(** X20.  When the constructor returns, the stream has been started once,
    at the very end and after the frame counter was reset: the run ends
    with the reset and the start on the device that the object holds, and
    nothing before them, the whole of [initCamera] included, starts the
    stream.  This holds whatever the SDK answers. *)
Theorem CameraHandle_new_starts_last c h s :
  let r := CameraHandle_new sdk c h s in
  outcome r = Normal tt ->
  exists pre,
    events r =
      pre ++ [EvLog Info "Starting the camera." [];
              EvResetFrameCounter (device (self r)) true;
              EvStart (device (self r)) true; EvLog Info "Beginning to grab." []]
    /\ existsb is_start pre = false.
Proof.
  intros r Hret. subst r. unfold CameraHandle_new in *.
  apply bind_returns in Hret as (a1 & _ & Hret & -> & ->).
  apply bind_returns in Hret as (a2 & _ & Hret & -> & ->).
  apply bind_returns in Hret as (a3 & _ & Hret & -> & ->).
  rewrite (startCamera_returns _ _ Hret). simpl.
  eexists. rewrite !app_assoc. split; [ reflexivity | ].
  rewrite !existsb_app, (initCamera_no_start _ _).
  destruct (enableLogging c); reflexivity.
Qed.

End Constructor.

Lemma CameraHandle_new_starts_last_witness :
  exists pre,
    events (CameraHandle_new (bench_sdk bench) bench_conf []
              (mkCameraHandle bench_conf None bench_gray))
    = pre ++ [EvLog Info "Starting the camera." [];
              EvResetFrameCounter (Some 8%positive) true;
              EvStart (Some 8%positive) true; EvLog Info "Beginning to grab." []]
    /\ existsb is_start pre = false.
Proof.
  apply (CameraHandle_new_starts_last (bench_sdk bench) bench_conf []
           (mkCameraHandle bench_conf None bench_gray)).
  vm_compute. reflexivity.
Defined.
(** * Real-time collaboration hub and client sync agent

    A shallow embedding of
    - [backend/src/server.js]: the Socket.IO handlers that keep the [rooms]
      registry and relay editing events,
    - [CodeEditorPanel]: the client's debounced local-edit handler and its
      remote-update handler,
    - [frontend/src/lib/socket.js]: the singleton socket and its emit helpers,
    followed by the properties of the specification proved about them. *)

From stdpp Require Import base list strings gmap.

#[local] Set Warnings "-clear-no-such-hyp".

Open Scope string_scope.
Open Scope list_scope.
Open Scope nat_scope.

(** ** JavaScript [Map]: string keys, entries kept in insertion order *)

Module JSMap.
Section ops.
Context {V : Type}.

(** [m.get(k)] ([None] is [undefined]). *)
Fixpoint get (k : string) (m : list (string * V)) : option V :=
  match m with
  | [] => None
  | (k', v) :: m' => if String.eqb k' k then Some v else get k m'
  end.

(** [m.has(k)]. *)
Definition has (k : string) (m : list (string * V)) : bool :=
  match get k m with Some _ => true | None => false end.

(** [m.set(k, v)]: an existing key keeps its position, a new key goes last. *)
Fixpoint set (k : string) (v : V) (m : list (string * V)) : list (string * V) :=
  match m with
  | [] => [(k, v)]
  | (k', v') :: m' =>
      if String.eqb k' k then (k', v) :: m' else (k', v') :: set k v m'
  end.

(** [m.delete(k)]. *)
Fixpoint delete (k : string) (m : list (string * V)) : list (string * V) :=
  match m with
  | [] => []
  | (k', v') :: m' =>
      if String.eqb k' k then delete k m' else (k', v') :: delete k m'
  end.

(** [m.size], [m.keys()], [m.values()]. *)
Definition size (m : list (string * V)) : nat := length m.
Definition keys (m : list (string * V)) : list string := m.*1.
Definition values (m : list (string * V)) : list V := m.*2.
End ops.
End JSMap.

(** ** Socket.IO rooms

    The library is not part of the repository; this is the behaviour of its
    rooms that the hub relies on. A socket is put in the room named after
    its own id when it connects; [socket.join] and [socket.leave] add it to
    and take it from a room; it is taken out of every room, its own
    included, before the ["disconnect"] event. [socket.to(room).emit]
    reaches the sockets of [room] except those of the room named after the
    sender's id (which is how the sender is left out), and [socket.emit]
    reaches the socket itself. *)

Module SocketIO.
Definition members (room : string) (a : gmap string (gset string)) : gset string :=
  default ∅ (a !! room).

**Exercise requirements**: Show every line in the entries where the string "that" occurs.

**Response**:
    with the reset and the start on the device that the object holds, and
    - [backend/src/server.js]: the Socket.IO handlers that keep the [rooms]
    rooms that the hub relies on. A socket is put in the room named after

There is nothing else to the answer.